[[ DATA FOR REVIEW open ]]

(* ===== verification/Client.v ===== *)
(** * The client

    The remaining functions of [ClientImpl] (client/lib/src/ClientImpl.cpp,
    client/lib/src/ClientImpl.h): the preparation of operations, the dispatch of
    incoming messages, [processData], [notifyNetworkDisconnected], the setters
    and the destructor; then the API of the library
    (client/lib/templ/client.cpp.templ) as a type of requests. *)

From S2P Require Import Prelude Config Protocol Topic PacketId TimerMgr State Lifecycle.
From S2P Require Import Completion Session SendOp RecvOp SubscribeOp ConnectOp.

Section Client.
  Context `{Config} `{CommsLib} `{App}.

(** ** Preparation *)

(** [initInternal] *)
Definition initInternal : M ClientImpl CC_Mqtt311ErrorCode :=
  with_guard
    (cbs ← gets m_callbacks;
     if negb (has_sendOutputDataCb cbs) || negb (has_brokerDisconnectReportCb cbs) ||
        negb (has_messageReceivedReportCb cbs)
     then mret ErrorCode_NotIntitialized
     else if (has_nextTickProgramCb cbs || has_cancelNextTickWaitCb cbs) &&
             negb (has_nextTickProgramCb cbs && has_cancelNextTickWaitCb cbs)
     then mret ErrorCode_NotIntitialized
     else
       terminateOps AsyncOpStatus_Aborted KeepSendRecvOps ;;
       set_session (λ _, SessionState_new) ;;
       on_clientState (modify (set_initialized true)) ;;
       mret ErrorCode_Success).

(** The result of a preparation: the operation or null, and the error code. *)
Definition Prepared : Type := option addr * CC_Mqtt311ErrorCode.

Definition refuse (ec : CC_Mqtt311ErrorCode) : M ClientImpl Prepared := mret (None, ec).

(** The allocation that ends the preparations. *)
Definition finish_prepare (T : OpType) : M ClientImpl Prepared :=
  ptr ← ObjAllocator_alloc T;
  match ptr with
  | None => refuse ErrorCode_OutOfMemory
  | Some a =>
      modify (set_preparationLocked true) ;;
      push_op T a ;;
      mret (Some a, ErrorCode_Success)
  end.

(** The initialisation of [connectPrepare]: the error that stops it. *)
Definition connectPrepare_init : M ClientImpl CC_Mqtt311ErrorCode :=
  initialized ← gets (m_initialized ∘ m_clientState);
  if initialized : bool then mret ErrorCode_Success
  else
    count ← gets m_apiEnterCount;
    if (0 <? count)%Z then mret ErrorCode_RetryLater else initInternal.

[[ DATA FOR REVIEW closed ]]

§ TRY IT: Start at the first line of the material and write everything out exactly.

§ ANSWER FOR THIS EXERCISE:
(* ===== verification/Client.v ===== *)
(** * The client

    The remaining functions of [ClientImpl] (client/lib/src/ClientImpl.cpp,
    client/lib/src/ClientImpl.h): the preparation of operations, the dispatch of
    incoming messages, [processData], [notifyNetworkDisconnected], the setters
    and the destructor; then the API of the library
    (client/lib/templ/client.cpp.templ) as a type of requests. *)

From S2P Require Import Prelude Config Protocol Topic PacketId TimerMgr State Lifecycle.
From S2P Require Import Completion Session SendOp RecvOp SubscribeOp ConnectOp.

Section Client.
  Context `{Config} `{CommsLib} `{App}.

(** ** Preparation *)

(** [initInternal] *)
Definition initInternal : M ClientImpl CC_Mqtt311ErrorCode :=
  with_guard
    (cbs ← gets m_callbacks;
     if negb (has_sendOutputDataCb cbs) || negb (has_brokerDisconnectReportCb cbs) ||
        negb (has_messageReceivedReportCb cbs)
     then mret ErrorCode_NotIntitialized
     else if (has_nextTickProgramCb cbs || has_cancelNextTickWaitCb cbs) &&
             negb (has_nextTickProgramCb cbs && has_cancelNextTickWaitCb cbs)
     then mret ErrorCode_NotIntitialized
     else
       terminateOps AsyncOpStatus_Aborted KeepSendRecvOps ;;
       set_session (λ _, SessionState_new) ;;
       on_clientState (modify (set_initialized true)) ;;
       mret ErrorCode_Success).

(** The result of a preparation: the operation or null, and the error code. *)
Definition Prepared : Type := option addr * CC_Mqtt311ErrorCode.

Definition refuse (ec : CC_Mqtt311ErrorCode) : M ClientImpl Prepared := mret (None, ec).

(** The allocation that ends the preparations. *)
Definition finish_prepare (T : OpType) : M ClientImpl Prepared :=
  ptr ← ObjAllocator_alloc T;
  match ptr with
  | None => refuse ErrorCode_OutOfMemory
  | Some a =>
      modify (set_preparationLocked true) ;;
      push_op T a ;;
      mret (Some a, ErrorCode_Success)
  end.

(** The initialisation of [connectPrepare]: the error that stops it. *)
Definition connectPrepare_init : M ClientImpl CC_Mqtt311ErrorCode :=
  initialized ← gets (m_initialized ∘ m_clientState);
  if initialized : bool then mret ErrorCode_Success
  else
    count ← gets m_apiEnterCount;
    if (0 <? count)%Z then mret ErrorCode_RetryLater else initInternal.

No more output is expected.